# Noncombustible Sheathing



## ArchATL (Jun 14, 2010)

IBC 2006, Article 705.5, Exception 3 states in part "Fire walls shall be permitted to terminate at the interior surface of noncombustible sheathing...."

Question: What is an approved noncombustible sheathing? Glass Mat Sheathing?


----------



## bldginsp (Jun 14, 2010)

We have seen gypsum used as noncombustible sheathing.  Contrary to what the contractors believe fire retardant or treated is NOT noncombustible sheathing.


----------



## Mule (Jun 14, 2010)

Some information from the APA on fire retardent treated plywood.

Fire Retardent Treated Plywood


----------



## Yikes (Jun 15, 2010)

Check out this alternative - - a fire-rated OSB sheathing:

http://www.lpcorp.com/flameblock/


----------



## mtlogcabin (Jun 15, 2010)

Although the following is from the IMC it confirms what bldginsp stated "fire retardant or treated is NOT noncombustible sheathing".

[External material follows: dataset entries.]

(* ===== verification/Hints.v ===== *)
(** * Hinted handoff (internal/hints/hints.go, internal/node/hintdelivery.go)

    The store of writes that could not reach a replica: hints live in a
    persister of their own under target and key, a marker version retires the
    delivered ones, and the delivery round sends what is pending, while writes
    go on adding hints.  Proved against the [Persister] interface. *)

From stdpp Require Import gmap strings list sorting.
From Stdlib Require Import ZArith Lia Ascii.
From S2P Require Import Prelude GoLib VectorClock Versioning Datastore.

(** ** Keys *)

Definition sep_byte : ascii := "000"%char.
Definition sep : string := String sep_byte EmptyString.
Definition deliveredEntry : string := sep +:+ "delivered".

Definition storageKey (target key : string) : string := target +:+ sep +:+ key.

(** [strings.Cut] at [sep]. *)
Fixpoint splitKey (stored : string) : option (string * string) :=
  match stored with
  | EmptyString => None
  | String c rest =>
      if Ascii.eqb c sep_byte then Some (EmptyString, rest)
      else match splitKey rest with Some (t, k) => Some (String c t, k) | None => None end
  end.

(** [strings.Contains(target, sep)] *)
Fixpoint contains_sep (s : string) : bool :=
  match s with EmptyString => false | String c rest => Ascii.eqb c sep_byte || contains_sep rest end.

Lemma splitKey_spec stored t k : splitKey stored = Some (t, k) ↔ stored = storageKey t k ∧ contains_sep t = false.
Proof.
  revert t. induction stored as [|c rest IH]; intros t; simpl.
  { split; [done|]. by intros [E _]; destruct t. }
  destruct (Ascii.eqb_spec c sep_byte) as [->|Hne].
  - split; [by intros [= <- <-]|]. intros [E Hc]. destruct t as [|c' t]; [by injection E as ->|].
    by injection E as <- _.
  - split.
    + destruct (splitKey rest) as [[t' k']|]; [|done]. intros [= <- <-]. destruct (proj1 (IH t') eq_refl) as [-> Hc].
      split; [done|]. simpl. by rewrite (proj2 (Ascii.eqb_neq _ _) Hne), Hc.
    + intros [E Hc]. destruct t as [|c' t]; injection E as -> ->; [done|]. simpl in Hc.
      apply orb_false_iff in Hc as [_ Hc]. by rewrite (proj2 (IH t) (conj eq_refl Hc)).
Qed.

Lemma storageKey_inj t k t' k' :
  contains_sep t = false → contains_sep t' = false → storageKey t k = storageKey t' k' → t = t' ∧ k = k'.
Proof.
  intros Ht Ht' E. pose proof (proj2 (splitKey_spec _ t k) (conj eq_refl Ht)) as H1.
  rewrite E, (proj2 (splitKey_spec _ t' k') (conj eq_refl Ht')) in H1. by injection H1 as <- <-.
Qed.

(** ** Markers *)

Definition isMarker (item : itemptr) : bool :=
  match Snapshot (Clock (deref item)) !! deliveredEntry with Some _ => true | None => false end.

Record Hint := mkHint { h_Key : string; h_Items : list itemptr }.
(** The peers that were unreachable. *)
Definition unreached (rs : list (string * option code)) : list string :=
  fst <$> bfilter (λ x, match x.2 with Some Unavailable => true | _ => false end) rs.

Lemma results_arrive {A} (rs : list (string * A)) : results (arrive rs) = rs.
Proof. induction rs as [|[p r] rs IH]; [done|]. unfold arrive, results in *. rewrite fmap_cons, bind_cons, IH. done. Qed.

Lemma drain_loop_all rs us : drain_loop (length rs) rs us = us ++ unreached rs.
Proof.
  revert us. induction rs as [|[p err] rs IH]; intros us; cbn [length drain_loop]; [by rewrite app_nil_r|].
  rewrite IH. unfold unreached. cbn [bfilter snd]. destruct err as [[]|]; cbn [fmap list_fmap fst]; by rewrite <-?app_assoc.
Qed.

(** The loop decides as the count over all results would, however they are
    ordered, and keeps account of the unreachable peers. *)
Lemma quorum_loop_spec rs total needed t :
  successes t < needed → total = successes t + failures t + length rs →
  ∃ v t' rest, quorum_loop (length rs) total needed t (arrive rs) = Some (v, t', rest) ∧
    v = (if needed <=? successes t + acks rs then Reached else Missed) ∧
    (∃ rs', rest = arrive rs' ∧ received t' + length rs' = received t + length rs ∧
       unavailable t' ++ unreached rs' = unavailable t ++ unreached rs).
Proof.
  revert t. induction rs as [|[p err] rs IH]; intros t Hlt Htot; cbn [length quorum_loop].
  { exists Missed, t, []. split; [done|]. split; [|by exists []].
    unfold acks. cbn [bfilter length]. rewrite Nat.add_0_r. by rewrite (proj2 (Nat.leb_gt _ _) Hlt). }
  unfold arrive. rewrite fmap_cons. fold (arrive rs). cbn [fst snd].
  assert (∃ a f us, count t p err = mkTally (S (received t)) (successes t + a) (failures t + f) (unavailable t ++ us) ∧
    a + f = 1 ∧ acks ((p, err) :: rs) = a + acks rs ∧ unreached ((p, err) :: rs) = us ++ unreached rs) as (a & f & us & -> & Haf & Hacks & Hun).
  { destruct err as [[]|]; [exists 0, 1, [p]|exists 0, 1, []..|exists 1, 0, []]; unfold count, acks, unreached; cbn [bfilter snd fst length fmap list_fmap];
      rewrite ?app_nil_r, ?Nat.add_0_r, ?Nat.add_1_r; done. }
  rewrite Hacks, Hun. cbn [successes failures].
  assert (∀ us', (unavailable t ++ us) ++ us' = unavailable t ++ us ++ us') as Hassoc by (intros; by rewrite app_assoc).
  pose proof (bfilter_length (λ x : string * option code, match x.2 with None => true | Some _ => false end) rs) as Hmax.
  fold (acks rs) in Hmax. cbn [length] in Htot.
  destruct (Nat.leb_spec needed (successes t + a)) as [Hge|Hn].
  { exists Reached, (mkTally (S (received t)) (successes t + a) (failures t + f) (unavailable t ++ us)), (arrive rs).
    split; [done|]. split; [by destruct (Nat.leb_spec needed (successes t + (a + acks rs))); [|lia]|]. exists rs. cbn. split_and!; [done|lia|apply Hassoc]. }
  destruct (Nat.ltb_spec (total - (failures t + f)) needed) as [Hless|Henough].
  { exists Missed, (mkTally (S (received t)) (successes t + a) (failures t + f) (unavailable t ++ us)), (arrive rs).
    split; [done|]. split; [by destruct (Nat.leb_spec needed (successes t + (a + acks rs))); [lia|]|]. exists rs. cbn. split_and!; [done|lia|apply Hassoc]. }
  destruct (IH (mkTally (S (received t)) (successes t + a) (failures t + f) (unavailable t ++ us))) as (v & t' & rest & -> & -> & rs' & -> & Hrec & Hus);
    cbn in *; [lia|lia|].
  do 3 eexists. split; [done|]. split; [by rewrite Nat.add_assoc|]. exists rs'. split_and!; [done|lia|]. by rewrite Hus, Hassoc.
Qed.
(** Keys, each followed by its items, in one list. *)
Lemma groups_inj {A} (P : A → bool) (g1 g2 : list (A * list A)) :
  Forall (λ p, P p.1 = false ∧ Forall (λ x, P x = true) p.2) g1 →
  Forall (λ p, P p.1 = false ∧ Forall (λ x, P x = true) p.2) g2 →
  (g1 ≫= λ p, p.1 :: p.2) = (g2 ≫= λ p, p.1 :: p.2) → g1 = g2.
Proof.
  revert g2. induction g1 as [|[k1 s1] g1 IH]; intros [|[k2 s2] g2] H1 H2; rewrite ?bind_cons; try done.
  cbn [fst snd app]. inversion H1 as [|? ? [Hk1 Hs1] H1']; inversion H2 as [|? ? [Hk2 Hs2] H2']; subst. cbn [fst snd] in *.
  intros [= <- E].
  assert (s1 = s2 ∧ (g1 ≫= λ p, p.1 :: p.2) = (g2 ≫= λ p, p.1 :: p.2)) as [<- E'].
  { clear IH H1 H2 Hk1. revert s2 Hs2 E. induction s1 as [|x s1 IHs]; intros [|y s2] Hs2; cbn [app].
    - done.
    - inversion Hs2 as [|? ? Hy _]; subst. destruct g1 as [|[k s] g1]; [done|]. rewrite bind_cons. cbn [fst app].
      intros [= <- _]. inversion H1' as [|? ? [Hk _] _]; subst. cbn in Hk. congruence.
    - inversion Hs1 as [|? ? Hx _]; subst. destruct g2 as [|[k s] g2]; [done|]. rewrite bind_cons. cbn [fst app].
      intros [= -> _]. inversion H2' as [|? ? [Hk _] _]; subst. cbn in Hk. congruence.
    - inversion Hs1; inversion Hs2; subst. intros [= <- E]. destruct (IHs ltac:(done) s2 ltac:(done) E) as [-> ?]. done. }
  f_equal. by apply IH.
Qed.

(** ** Names *)

Definition absent (c : ascii) (s : string) : Prop := c ∉ to_bytes s.

Lemma absent_app c s t : absent c (s +:+ t) ↔ absent c s ∧ absent c t.
Proof. unfold absent. rewrite to_bytes_app. set_solver. Qed.

(** A digit, so no separator. *)
Definition is_digit (c : ascii) : bool := (48 <=? N_of_ascii c)%N && (N_of_ascii c <=? 57)%N.

Lemma pretty_digits (n : N) : Forall (λ c, is_digit c = true) (to_bytes (pretty n)).
Proof.
  assert (∀ m s, Forall (λ c, is_digit c = true) (to_bytes s) → Forall (λ c, is_digit c = true) (to_bytes (pretty_N_go m s))) as H.
  { intros m. induction (N.lt_wf_0 m) as [m _ IH]. intros s Hs.
    destruct (decide (0 < m)%N) as [Hm|Hm]; [|assert (m = 0%N) as -> by lia; by rewrite pretty_N_go_0].
    rewrite pretty_N_go_step by done. apply IH; [by apply N.div_lt|].
    constructor; [|done]. unfold pretty_N_char. by repeat case_match. }
  unfold pretty, pretty_N. case_decide; [by repeat constructor|]. apply H. constructor.
Qed.

Lemma pretty_absent c (n : N) : is_digit c = false → absent c (pretty n).
Proof. intros Hc Hin. pose proof (pretty_digits n) as Hd. rewrite Forall_forall in Hd. rewrite (Hd c Hin) in Hc. done. Qed.

Lemma to_bytes_inj s t : to_bytes s = to_bytes t → s = t.
Proof. intros E. rewrite <-(of_to_bytes s), <-(of_to_bytes t). by rewrite E. Qed.
#[export] Instance to_bytes_Inj : Inj (=) (=) to_bytes := to_bytes_inj.

(** Words joined by blanks. *)
Lemma joined_inj (l1 l2 : list string) :
  Forall (λ w, absent " " w ∧ w ≠ EmptyString) l1 → Forall (λ w, absent " " w ∧ w ≠ EmptyString) l2 →
  String.concat " " l1 = String.concat " " l2 → l1 = l2.
Proof.
  assert (∀ w l, w ≠ EmptyString → String.concat " " (w :: l) ≠ EmptyString) as Hne.
  { intros [|c w] [|w' l] Hw; cbn; done. }
  revert l2. induction l1 as [|w1 l1 IH]; intros [|w2 l2] H1 H2 E; [done| | |].
  { inversion H2 as [|? ? [_ ?] _]; subst. by destruct (Hne w2 l2). }
  { inversion H1 as [|? ? [_ ?] _]; subst. by destruct (Hne w1 l1). }
  inversion H1 as [|? ? [Hb1 Hn1] H1']; inversion H2 as [|? ? [Hb2 Hn2] H2']; subst.
  assert (∀ w x l, String.concat " " (w :: x :: l) = w +:+ " " +:+ String.concat " " (x :: l)) as Ec by done.
  destruct l1 as [|x1 l1], l2 as [|x2 l2].
  - by cbn in E; subst.
  - exfalso. rewrite Ec in E. cbn [String.concat] in E. apply Hb1. rewrite E, !to_bytes_app. set_solver.
  - exfalso. rewrite Ec in E. cbn [String.concat] in E. apply Hb2. rewrite <-E, !to_bytes_app. set_solver.
  - rewrite !Ec in E. apply (f_equal to_bytes) in E. rewrite !to_bytes_app in E.
    change (to_bytes " ") with [" "%char] in E. cbn [app] in E. apply sep_inj in E as [E1%to_bytes_inj E2%to_bytes_inj]; [|done|done].
    rewrite E1. f_equal. by apply IH.
Qed.

(** ** Canonical items *)

(** The encoder escapes control characters ([encoding/json]), so its text has
    no zero byte. *)
Class JsonText (A : Type) `{JsonCodec A} : Prop :=
  json_no_zero : ∀ x b, json_marshal x = Some b → "000"%char ∉ b.

Definition nul : ascii := "000"%char.
Definition plain_name (s : string) : Prop := absent nul s ∧ absent "|" s ∧ absent " " s.
Definition plain_item (i : DataItem) : Prop :=
  map_Forall (λ k _, plain_name k) (state (Clock i)) ∧ plain_name (LastUpdatedBy i).

Section canonical.
Context `{!JsonCodec value}.

Definition clock_part (vc : gmap string N) (node : string) : string := node +:+ ":" +:+ pretty (mget vc node).
Definition clock_parts (vc : gmap string N) : list string := clock_part vc <$> sort_strings (elements (dom vc)).

Lemma clock_part_plain vc node : plain_name node → absent " " (clock_part vc node) ∧ absent "|" (clock_part vc node) ∧ absent nul (clock_part vc node) ∧ clock_part vc node ≠ EmptyString.
Proof.
  intros (H0 & H1 & H2). unfold clock_part. rewrite !absent_app. split_and!; try done; try (by apply pretty_absent);
    try (unfold absent; set_solver).
  intros E. apply (f_equal to_bytes) in E. rewrite !to_bytes_app in E. by destruct (to_bytes node).
Qed.

Lemma clock_part_inj vc vc' x y : clock_part vc x = clock_part vc' y → x = y ∧ mget vc x = mget vc' y.
Proof.
  intros E. apply (f_equal to_bytes) in E. unfold clock_part in E. rewrite !to_bytes_app in E.
  change (to_bytes ":") with [":"%char] in E. cbn [app] in E.
  apply sep_inj_r in E as [E1%to_bytes_inj E2%to_bytes_inj]; [|by apply pretty_absent..].
  split; [done|]. by apply (inj pretty) in E2.
Qed.

Lemma clock_parts_inj vc vc' : clock_parts vc = clock_parts vc' → vc = vc'.
Proof.
  unfold clock_parts. intros E.
  assert (∀ l1 l2 : list string, clock_part vc <$> l1 = clock_part vc' <$> l2 → l1 = l2 ∧ ∀ x, x ∈ l1 → mget vc x = mget vc' x) as H.
  { clear E. induction l1 as [|x l1 IH]; intros [|y l2]; rewrite ?fmap_cons; try done.
    - intros _. split; [done|]. by intros x ?%not_elem_of_nil.
    - intros [= E1 E2]. apply clock_part_inj in E1 as [-> E1]. destruct (IH l2 E2) as [-> Hm]. split; [done|].
      intros x [->|Hx]%elem_of_cons; auto. }
  destruct (H _ _ E) as [El Hm].
  assert (∀ k, k ∈ dom vc ↔ k ∈ dom vc') as Hd.
  { intros k. rewrite <-(elem_of_elements (dom vc)), <-(elem_of_elements (dom vc')).
    by rewrite <-(sort_strings_elem (elements (dom vc))), El, sort_strings_elem. }
  apply map_eq. intros k. destruct (decide (k ∈ dom vc)) as [Hk|Hk].
  - assert (mget vc k = mget vc' k) as Em by (apply Hm, sort_strings_elem, elem_of_elements, Hk).
    pose proof Hk as Hk'. apply Hd in Hk'. apply elem_of_dom in Hk as [n Hn], Hk' as [n' Hn'].
    unfold mget in Em. rewrite Hn, Hn' in *. simpl in Em. by subst.
  - assert (k ∉ dom vc') as Hk' by (by rewrite <-Hd). apply not_elem_of_dom in Hk, Hk'. congruence.
Qed.

(** The canonical form's fields, from its end. *)
Lemma canonical_fields i s :
  canonicalItemString i = Some s →
  ∃ v, json_marshal (Value i) = Some v ∧
    to_bytes s = (((to_bytes "value=" ++ v) ++ "|"%char :: to_bytes "vc={[" ++ to_bytes (String.concat " " (clock_parts (Snapshot (Clock i)))) ++
      to_bytes "]}") ++ "|"%char :: to_bytes "by=" ++ to_bytes (LastUpdatedBy i)) ++
      "|"%char :: to_bytes "deleted=" ++ to_bytes (if IsDeleted i then "true" else "false").
Proof.
  unfold canonicalItemString. destruct (json_marshal (Value i)) as [v|]; [|done]. intros [= <-]. exists v. split; [done|].
  rewrite !to_bytes_app. unfold sprint_list. rewrite !to_bytes_app, to_of_bytes. fold (clock_parts (Snapshot (Clock i))).
  change (to_bytes "|vc={") with ("|"%char :: to_bytes "vc={"). change (to_bytes "}|by=") with (to_bytes "}" ++ "|"%char :: to_bytes "by=").
  change (to_bytes "|deleted=") with ("|"%char :: to_bytes "deleted="). change (to_bytes "vc={[") with (to_bytes "vc={" ++ to_bytes "[").
  change (to_bytes "]}") with (to_bytes "]" ++ to_bytes "}"). rewrite <-!app_assoc. cbn [app]. rewrite <-!app_assoc. cbn [app]. done.
Qed.

Lemma clock_words i :
  map_Forall (λ k _, plain_name k) (state (Clock i)) →
  Forall (λ w, absent " " w ∧ w ≠ EmptyString) (clock_parts (Snapshot (Clock i))).
Proof.
  intros Hc. unfold clock_parts. apply Forall_fmap, Forall_forall. intros k Hk. rewrite sort_strings_elem, elem_of_elements in Hk.
  rewrite Snapshot_state in *. apply elem_of_dom in Hk as [n Hn].
  destruct (clock_part_plain (state (Clock i)) k (Hc k n Hn)) as (? & _ & _ & ?). done.
Qed.

Lemma clock_text_plain i : plain_item i → absent "|" (String.concat " " (clock_parts (Snapshot (Clock i)))) ∧
  absent nul (String.concat " " (clock_parts (Snapshot (Clock i)))).
Proof.
  intros [Hc _]. assert (Forall (λ w, absent "|" w ∧ absent nul w) (clock_parts (Snapshot (Clock i)))) as Hf.
  { unfold clock_parts. apply Forall_fmap, Forall_forall. intros k Hk. rewrite sort_strings_elem, elem_of_elements in Hk.
    rewrite Snapshot_state in *. apply elem_of_dom in Hk as [n Hn].
    destruct (clock_part_plain (state (Clock i)) k (Hc k n Hn)) as (_ & ? & ? & _). done. }
  induction Hf as [|w l Hw Hf IH]; [split; unfold absent; apply not_elem_of_nil|]. destruct l as [|w' l]; [done|].
  change (String.concat " " (w :: w' :: l)) with (w +:+ " " +:+ String.concat " " (w' :: l)).
  rewrite !absent_app. split_and!; try apply Hw; try apply IH; unfold absent; set_solver.
Qed.

(** The canonical form tells the clock. *)
Lemma canonical_clock i j s :
  plain_item i → plain_item j → canonicalItemString i = Some s → canonicalItemString j = Some s → clock i = clock j.
Proof.
  intros Hi Hj (v & _ & Ei)%canonical_fields (w & _ & Ej)%canonical_fields. rewrite Ei in Ej. clear Ei.
  assert (∀ b : bool, "|"%char ∉ to_bytes "deleted=" ++ to_bytes (if b then "true" else "false")) as Hd
    by (intros []; apply (bool_decide_unpack _); vm_compute; done).
  apply sep_inj_r in Ej as [Ej _]; [|apply Hd..].
  assert (∀ n, plain_name n → "|"%char ∉ to_bytes "by=" ++ to_bytes n) as Hb.
  { intros n (_ & Hn & _). rewrite not_elem_of_app. split; [|exact Hn]. apply (bool_decide_unpack _). vm_compute. done. }
  apply sep_inj_r in Ej as [Ej _]; [|apply Hb; [apply Hi||apply Hj]..].
  assert (∀ x, absent "|" x → "|"%char ∉ to_bytes "vc={[" ++ to_bytes x ++ to_bytes "]}") as Hv.
  { intros x Hx. rewrite !not_elem_of_app. split_and!; [|exact Hx|]; apply (bool_decide_unpack _); vm_compute; done. }
  apply sep_inj_r in Ej as [_ Ej]; [|apply Hv; by apply clock_text_plain..].
  apply app_inv_head, app_inv_tail, to_bytes_inj, joined_inj in Ej.
  - apply clock_parts_inj in Ej. by rewrite !Snapshot_state in Ej.
  - apply clock_words, Hi.
  - apply clock_words, Hj.
Qed.
End canonical.

(** ** Buckets *)

Section buckets.
Context `{!JsonCodec value} `{!JsonText value}.
Context {P IO E : Type} `{!Persister P IO E} `{!PersisterSpec P IO E}.
Implicit Types (ds : DataStore P).

(** A key that cannot be taken for an item. *)
Definition plain_key (k : string) : Prop := absent nul k ∧ String.prefix "value=" k = false.

Definition plain_store ds : Prop :=
  ∀ k, siblings ds k ≠ [] → plain_key k ∧ ∀ v, v ∈ siblings ds k → plain_item v.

NONCOMBUSTIBLE MATERIALS. Materials that, when tested in accordance with ASTM E 136, have at least three of four specimens tested meeting all of the following criteria:

1. The recorded temperature of the surface and interior thermocouples shall not at any time during the test rise more than 54ºF (30ºC) above the furnace temperature at the beginning of the test.

2. There shall not be flaming from the specimen after the first 30 seconds.

3. If the weight loss of the specimen during testing exceeds 50 percent, the recorded temperature of the surface and interior thermocouples shall not at any time during the test rise above the furnace air temperature at the beginning of the test, and there shall not be flaming of the specimen.


----------



## peach (Jun 15, 2010)

hmmmm... it seems that if FRT plywood can't show any signficant fire progress in 20 minutes.. it's not going to in the first 30 seconds..

maybe it's just me


----------



## beach (Jun 15, 2010)

What bldinsp and mtL said.........although I wouldn't consider gypsum board to be non combustible either


----------



## texasbo (Jun 15, 2010)

Gyp sheathing and other gyp products have been tested to E136 as noncombustible. Have yet to see a FRT wood product successfully pass E136 and classified as noncombustible.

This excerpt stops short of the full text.